■ **WORK REQUEST**
Which lines in the records below contain the word "alice"? Copy each one out.

Collected data entries:
========================

(** X13, on alice's first REGISTER. *)
Lemma absorbed_request_one_response_witness :
  exists pre resp,
    trace (snd (authenticate_rx_request sample_platform (sample_register [])
                                        empty_world))
    = trace empty_world ++ pre ++ [resp]
    /\ is_response resp = true
    /\ count is_response pre = 0.
Proof.
  apply (absorbed_request_one_response sample_platform (sample_register [])
                                       empty_world).
  vm_compute. reflexivity.
Defined.

(** X16, on a wrong answer to alice's challenge. *)
Lemma failed_verification_rejected_witness :
  fst (authenticate_rx_request sample_platform wrong_answer challenged_world)
  = Some PJ_TRUE
  /\ av_store (snd (pjsip_auth_srv_verify sample_platform wrong_answer
                                          challenged_world))
     = av_store challenged_world.
Proof.
  destruct (failed_verification_rejected sample_platform wrong_answer
              challenged_world
              (snd (pjsip_auth_srv_verify sample_platform wrong_answer
                                          challenged_world))
              (sample_credential "alice@example.com" "abc123" "bad" [])
              PJSIP_EAUTHINVALIDDIGEST PJSIP_SC_FORBIDDEN) as [H1 H2].
  - reflexivity.
  - reflexivity.
  - reflexivity.
  - reflexivity.
  - vm_compute. reflexivity.
  - discriminate.
  - discriminate.
  - split; [rewrite H1; reflexivity | exact H2].
Defined.

(** X17, where [create_response] fails. *)
Lemma create_response_failure_witness :
  authenticate_rx_request failing_platform (sample_register []) empty_world
  = (Some PJ_TRUE,
     with_events empty_world
       (marker_events (sample_register [])
          ++ [Respond_stateless PJSIP_SC_INTERNAL_SERVER_ERROR])).
Proof.
  apply (create_response_failure failing_platform (sample_register [])
                                 empty_world).
  - reflexivity.
  - reflexivity.
  - reflexivity.
  - discriminate.
Defined.

(** X18, on alice's first REGISTER. *)
Lemma unauthenticated_register_challenged_aka_witness :
  fst (authenticate_rx_request sample_platform (sample_register []) empty_world)
  = Some PJ_TRUE.
Proof.
  rewrite (unauthenticated_register_challenged_aka sample_platform
             (sample_register []) empty_world sample_aka
             (mkAka "abc123" "res-1" "ck-1" "ik-1"));
    reflexivity.
Defined.

(** X19, on bob's first REGISTER. *)
Lemma unauthenticated_register_challenged_digest_witness :
  fst (authenticate_rx_request sample_platform
         (sample_request PJSIP_REGISTER_METHOD "bob" []) empty_world)
  = Some PJ_TRUE.
Proof.
  rewrite (unauthenticated_register_challenged_digest sample_platform
             (sample_request PJSIP_REGISTER_METHOD "bob" []) empty_world
             sample_digest
             (mkDigest "example.com" "auth" "d41d8cd98f00b204e9800998ecf8427e"));
    reflexivity.
Defined.

(** X20, on alice's challenge and her answer. *)
Lemma stored_vector_found_by_lookup_witness :
  exists ty data,
    stored_secret sample_aka = Some (ty, data)
    /\ fst (user_lookup (mkLookup "example.com" "alice@example.com"
                                  sample_answer)
                        (mkCred "" "" "" PJSIP_CRED_DATA_PLAIN_PASSWD "")
                        (snd (create_challenge sample_platform None
                                (sample_register [])
                                (mkTx PJSIP_SC_UNAUTHORIZED []) empty_world)))
       = Some (PJ_SUCCESS,
               mkCred "example.com" "digest" "alice@example.com" ty data).
Proof.
  apply (stored_vector_found_by_lookup sample_platform None
           (sample_register []) sample_answer
           (mkTx PJSIP_SC_UNAUTHORIZED [])
           (mkTx PJSIP_SC_UNAUTHORIZED
                 [aka_challenge_hdr sample_platform
                    (mkAka "abc123" "res-1" "ck-1" "ik-1") "0123456789abcdef"])
           empty_world _ sample_aka
           (aka_challenge_hdr sample_platform
              (mkAka "abc123" "res-1" "ck-1" "ik-1") "0123456789abcdef")
           (sample_credential "alice@example.com" "abc123" "res-1" [])).
  - reflexivity.
  - vm_compute. reflexivity.
  - reflexivity.
  - reflexivity.
  - reflexivity.
Defined.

========================

■ **YOUR RESPONSE**
(** X13, on alice's first REGISTER. *)
(** X16, on a wrong answer to alice's challenge. *)
              (sample_credential "alice@example.com" "abc123" "bad" [])
(** X18, on alice's first REGISTER. *)
(** X20, on alice's challenge and her answer. *)
    /\ fst (user_lookup (mkLookup "example.com" "alice@example.com"
               mkCred "example.com" "digest" "alice@example.com" ty data).
           (sample_credential "alice@example.com" "abc123" "res-1" [])).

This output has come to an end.